**Exercise**
Output the entire listing below exactly as it stands.

**Data listing**
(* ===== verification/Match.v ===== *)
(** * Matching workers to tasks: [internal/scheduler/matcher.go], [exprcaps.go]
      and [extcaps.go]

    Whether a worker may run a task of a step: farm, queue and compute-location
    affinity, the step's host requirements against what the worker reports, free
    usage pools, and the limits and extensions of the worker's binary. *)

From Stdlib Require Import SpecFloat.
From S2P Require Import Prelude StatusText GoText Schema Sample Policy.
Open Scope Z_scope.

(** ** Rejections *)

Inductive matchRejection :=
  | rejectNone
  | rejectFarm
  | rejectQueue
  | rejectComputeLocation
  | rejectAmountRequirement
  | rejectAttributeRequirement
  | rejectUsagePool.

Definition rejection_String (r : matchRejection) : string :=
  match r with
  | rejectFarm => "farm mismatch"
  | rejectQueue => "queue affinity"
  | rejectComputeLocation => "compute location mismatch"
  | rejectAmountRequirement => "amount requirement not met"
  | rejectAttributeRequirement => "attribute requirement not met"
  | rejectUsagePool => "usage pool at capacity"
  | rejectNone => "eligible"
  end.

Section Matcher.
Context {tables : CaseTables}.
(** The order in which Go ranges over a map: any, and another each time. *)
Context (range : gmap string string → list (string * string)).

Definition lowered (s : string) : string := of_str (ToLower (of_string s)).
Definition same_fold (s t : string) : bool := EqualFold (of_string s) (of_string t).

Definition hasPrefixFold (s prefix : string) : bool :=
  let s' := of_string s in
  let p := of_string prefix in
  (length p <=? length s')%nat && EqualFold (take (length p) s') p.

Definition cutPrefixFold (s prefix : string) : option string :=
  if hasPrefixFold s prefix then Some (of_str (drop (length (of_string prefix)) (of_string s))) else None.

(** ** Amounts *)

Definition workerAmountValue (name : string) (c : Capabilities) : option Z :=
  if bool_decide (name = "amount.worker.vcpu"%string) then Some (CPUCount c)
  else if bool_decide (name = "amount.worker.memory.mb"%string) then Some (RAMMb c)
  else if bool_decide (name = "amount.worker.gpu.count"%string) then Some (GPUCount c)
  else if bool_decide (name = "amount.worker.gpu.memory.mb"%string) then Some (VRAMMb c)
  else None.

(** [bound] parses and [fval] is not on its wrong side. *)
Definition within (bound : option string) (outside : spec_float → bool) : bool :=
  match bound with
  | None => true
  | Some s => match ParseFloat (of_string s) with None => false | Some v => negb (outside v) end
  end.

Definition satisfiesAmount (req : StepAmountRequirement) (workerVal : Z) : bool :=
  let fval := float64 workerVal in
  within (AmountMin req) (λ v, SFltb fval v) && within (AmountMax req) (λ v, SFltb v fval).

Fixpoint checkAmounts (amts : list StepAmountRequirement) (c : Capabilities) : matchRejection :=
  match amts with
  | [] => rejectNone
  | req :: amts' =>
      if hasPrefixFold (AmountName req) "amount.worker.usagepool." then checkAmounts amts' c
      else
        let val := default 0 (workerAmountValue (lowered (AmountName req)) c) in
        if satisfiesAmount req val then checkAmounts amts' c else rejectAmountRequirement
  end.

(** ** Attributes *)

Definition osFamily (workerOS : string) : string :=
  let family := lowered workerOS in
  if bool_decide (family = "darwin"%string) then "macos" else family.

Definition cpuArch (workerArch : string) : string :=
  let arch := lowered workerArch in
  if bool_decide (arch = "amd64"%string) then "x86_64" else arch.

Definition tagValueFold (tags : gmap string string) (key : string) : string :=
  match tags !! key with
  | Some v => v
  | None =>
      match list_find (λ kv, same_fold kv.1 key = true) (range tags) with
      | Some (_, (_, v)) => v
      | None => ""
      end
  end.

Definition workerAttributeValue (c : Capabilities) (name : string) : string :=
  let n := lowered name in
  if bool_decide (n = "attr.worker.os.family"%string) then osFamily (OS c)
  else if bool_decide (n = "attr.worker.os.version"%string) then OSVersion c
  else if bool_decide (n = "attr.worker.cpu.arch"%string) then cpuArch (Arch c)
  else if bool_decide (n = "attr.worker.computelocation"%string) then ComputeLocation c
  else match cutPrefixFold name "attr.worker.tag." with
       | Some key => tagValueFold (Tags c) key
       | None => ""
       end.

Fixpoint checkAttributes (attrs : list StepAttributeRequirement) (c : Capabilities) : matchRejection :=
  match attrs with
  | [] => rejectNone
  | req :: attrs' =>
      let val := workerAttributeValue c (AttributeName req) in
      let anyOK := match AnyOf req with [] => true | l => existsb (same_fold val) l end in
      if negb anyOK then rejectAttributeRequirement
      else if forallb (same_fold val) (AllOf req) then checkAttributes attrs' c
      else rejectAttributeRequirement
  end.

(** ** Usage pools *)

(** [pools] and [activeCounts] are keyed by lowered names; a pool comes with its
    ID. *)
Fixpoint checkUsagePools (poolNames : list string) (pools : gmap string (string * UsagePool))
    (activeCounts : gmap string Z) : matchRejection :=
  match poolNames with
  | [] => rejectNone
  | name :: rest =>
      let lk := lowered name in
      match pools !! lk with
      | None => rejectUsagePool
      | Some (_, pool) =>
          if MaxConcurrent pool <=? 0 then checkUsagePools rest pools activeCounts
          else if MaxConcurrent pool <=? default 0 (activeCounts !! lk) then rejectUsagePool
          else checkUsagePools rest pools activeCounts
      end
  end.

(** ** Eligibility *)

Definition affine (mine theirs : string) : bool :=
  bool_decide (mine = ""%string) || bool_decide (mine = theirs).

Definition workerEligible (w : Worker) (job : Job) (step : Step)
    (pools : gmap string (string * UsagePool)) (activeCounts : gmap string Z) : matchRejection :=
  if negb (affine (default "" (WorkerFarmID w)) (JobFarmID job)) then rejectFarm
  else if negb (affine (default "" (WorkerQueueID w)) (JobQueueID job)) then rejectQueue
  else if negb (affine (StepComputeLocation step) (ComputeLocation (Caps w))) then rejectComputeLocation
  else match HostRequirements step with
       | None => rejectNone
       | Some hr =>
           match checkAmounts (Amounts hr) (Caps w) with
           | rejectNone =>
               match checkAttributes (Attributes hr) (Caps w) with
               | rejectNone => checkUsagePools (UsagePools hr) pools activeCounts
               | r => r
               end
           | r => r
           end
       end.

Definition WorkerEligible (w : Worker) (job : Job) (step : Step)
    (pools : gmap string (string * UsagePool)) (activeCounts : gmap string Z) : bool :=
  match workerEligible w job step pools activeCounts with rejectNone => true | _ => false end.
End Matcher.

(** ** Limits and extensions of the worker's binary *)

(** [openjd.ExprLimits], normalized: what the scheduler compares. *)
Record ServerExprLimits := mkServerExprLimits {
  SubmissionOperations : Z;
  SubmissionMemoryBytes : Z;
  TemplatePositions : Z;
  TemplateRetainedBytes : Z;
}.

**Output below**
(* ===== verification/Match.v ===== *)
(** * Matching workers to tasks: [internal/scheduler/matcher.go], [exprcaps.go]
      and [extcaps.go]

    Whether a worker may run a task of a step: farm, queue and compute-location
    affinity, the step's host requirements against what the worker reports, free
    usage pools, and the limits and extensions of the worker's binary. *)

From Stdlib Require Import SpecFloat.
From S2P Require Import Prelude StatusText GoText Schema Sample Policy.
Open Scope Z_scope.

(** ** Rejections *)

Inductive matchRejection :=
  | rejectNone
  | rejectFarm
  | rejectQueue
  | rejectComputeLocation
  | rejectAmountRequirement
  | rejectAttributeRequirement
  | rejectUsagePool.

Definition rejection_String (r : matchRejection) : string :=
  match r with
  | rejectFarm => "farm mismatch"
  | rejectQueue => "queue affinity"
  | rejectComputeLocation => "compute location mismatch"
  | rejectAmountRequirement => "amount requirement not met"
  | rejectAttributeRequirement => "attribute requirement not met"
  | rejectUsagePool => "usage pool at capacity"
  | rejectNone => "eligible"
  end.

Section Matcher.
Context {tables : CaseTables}.
(** The order in which Go ranges over a map: any, and another each time. *)
Context (range : gmap string string → list (string * string)).

Definition lowered (s : string) : string := of_str (ToLower (of_string s)).
Definition same_fold (s t : string) : bool := EqualFold (of_string s) (of_string t).

Definition hasPrefixFold (s prefix : string) : bool :=
  let s' := of_string s in
  let p := of_string prefix in
  (length p <=? length s')%nat && EqualFold (take (length p) s') p.

Definition cutPrefixFold (s prefix : string) : option string :=
  if hasPrefixFold s prefix then Some (of_str (drop (length (of_string prefix)) (of_string s))) else None.

(** ** Amounts *)

Definition workerAmountValue (name : string) (c : Capabilities) : option Z :=
  if bool_decide (name = "amount.worker.vcpu"%string) then Some (CPUCount c)
  else if bool_decide (name = "amount.worker.memory.mb"%string) then Some (RAMMb c)
  else if bool_decide (name = "amount.worker.gpu.count"%string) then Some (GPUCount c)
  else if bool_decide (name = "amount.worker.gpu.memory.mb"%string) then Some (VRAMMb c)
  else None.

(** [bound] parses and [fval] is not on its wrong side. *)
Definition within (bound : option string) (outside : spec_float → bool) : bool :=
  match bound with
  | None => true
  | Some s => match ParseFloat (of_string s) with None => false | Some v => negb (outside v) end
  end.

Definition satisfiesAmount (req : StepAmountRequirement) (workerVal : Z) : bool :=
  let fval := float64 workerVal in
  within (AmountMin req) (λ v, SFltb fval v) && within (AmountMax req) (λ v, SFltb v fval).

Fixpoint checkAmounts (amts : list StepAmountRequirement) (c : Capabilities) : matchRejection :=
  match amts with
  | [] => rejectNone
  | req :: amts' =>
      if hasPrefixFold (AmountName req) "amount.worker.usagepool." then checkAmounts amts' c
      else
        let val := default 0 (workerAmountValue (lowered (AmountName req)) c) in
        if satisfiesAmount req val then checkAmounts amts' c else rejectAmountRequirement
  end.

(** ** Attributes *)

Definition osFamily (workerOS : string) : string :=
  let family := lowered workerOS in
  if bool_decide (family = "darwin"%string) then "macos" else family.

Definition cpuArch (workerArch : string) : string :=
  let arch := lowered workerArch in
  if bool_decide (arch = "amd64"%string) then "x86_64" else arch.

Definition tagValueFold (tags : gmap string string) (key : string) : string :=
  match tags !! key with
  | Some v => v
  | None =>
      match list_find (λ kv, same_fold kv.1 key = true) (range tags) with
      | Some (_, (_, v)) => v
      | None => ""
      end
  end.

Definition workerAttributeValue (c : Capabilities) (name : string) : string :=
  let n := lowered name in
  if bool_decide (n = "attr.worker.os.family"%string) then osFamily (OS c)
  else if bool_decide (n = "attr.worker.os.version"%string) then OSVersion c
  else if bool_decide (n = "attr.worker.cpu.arch"%string) then cpuArch (Arch c)
  else if bool_decide (n = "attr.worker.computelocation"%string) then ComputeLocation c
  else match cutPrefixFold name "attr.worker.tag." with
       | Some key => tagValueFold (Tags c) key
       | None => ""
       end.

Fixpoint checkAttributes (attrs : list StepAttributeRequirement) (c : Capabilities) : matchRejection :=
  match attrs with
  | [] => rejectNone
  | req :: attrs' =>
      let val := workerAttributeValue c (AttributeName req) in
      let anyOK := match AnyOf req with [] => true | l => existsb (same_fold val) l end in
      if negb anyOK then rejectAttributeRequirement
      else if forallb (same_fold val) (AllOf req) then checkAttributes attrs' c
      else rejectAttributeRequirement
  end.

(** ** Usage pools *)

(** [pools] and [activeCounts] are keyed by lowered names; a pool comes with its
    ID. *)
Fixpoint checkUsagePools (poolNames : list string) (pools : gmap string (string * UsagePool))
    (activeCounts : gmap string Z) : matchRejection :=
  match poolNames with
  | [] => rejectNone
  | name :: rest =>
      let lk := lowered name in
      match pools !! lk with
      | None => rejectUsagePool
      | Some (_, pool) =>
          if MaxConcurrent pool <=? 0 then checkUsagePools rest pools activeCounts
          else if MaxConcurrent pool <=? default 0 (activeCounts !! lk) then rejectUsagePool
          else checkUsagePools rest pools activeCounts
      end
  end.

(** ** Eligibility *)

Definition affine (mine theirs : string) : bool :=
  bool_decide (mine = ""%string) || bool_decide (mine = theirs).

Definition workerEligible (w : Worker) (job : Job) (step : Step)
    (pools : gmap string (string * UsagePool)) (activeCounts : gmap string Z) : matchRejection :=
  if negb (affine (default "" (WorkerFarmID w)) (JobFarmID job)) then rejectFarm
  else if negb (affine (default "" (WorkerQueueID w)) (JobQueueID job)) then rejectQueue
  else if negb (affine (StepComputeLocation step) (ComputeLocation (Caps w))) then rejectComputeLocation
  else match HostRequirements step with
       | None => rejectNone
       | Some hr =>
           match checkAmounts (Amounts hr) (Caps w) with
           | rejectNone =>
               match checkAttributes (Attributes hr) (Caps w) with
               | rejectNone => checkUsagePools (UsagePools hr) pools activeCounts
               | r => r
               end
           | r => r
           end
       end.

Definition WorkerEligible (w : Worker) (job : Job) (step : Step)
    (pools : gmap string (string * UsagePool)) (activeCounts : gmap string Z) : bool :=
  match workerEligible w job step pools activeCounts with rejectNone => true | _ => false end.
End Matcher.

(** ** Limits and extensions of the worker's binary *)

(** [openjd.ExprLimits], normalized: what the scheduler compares. *)
Record ServerExprLimits := mkServerExprLimits {
  SubmissionOperations : Z;
  SubmissionMemoryBytes : Z;
  TemplatePositions : Z;
  TemplateRetainedBytes : Z;
}.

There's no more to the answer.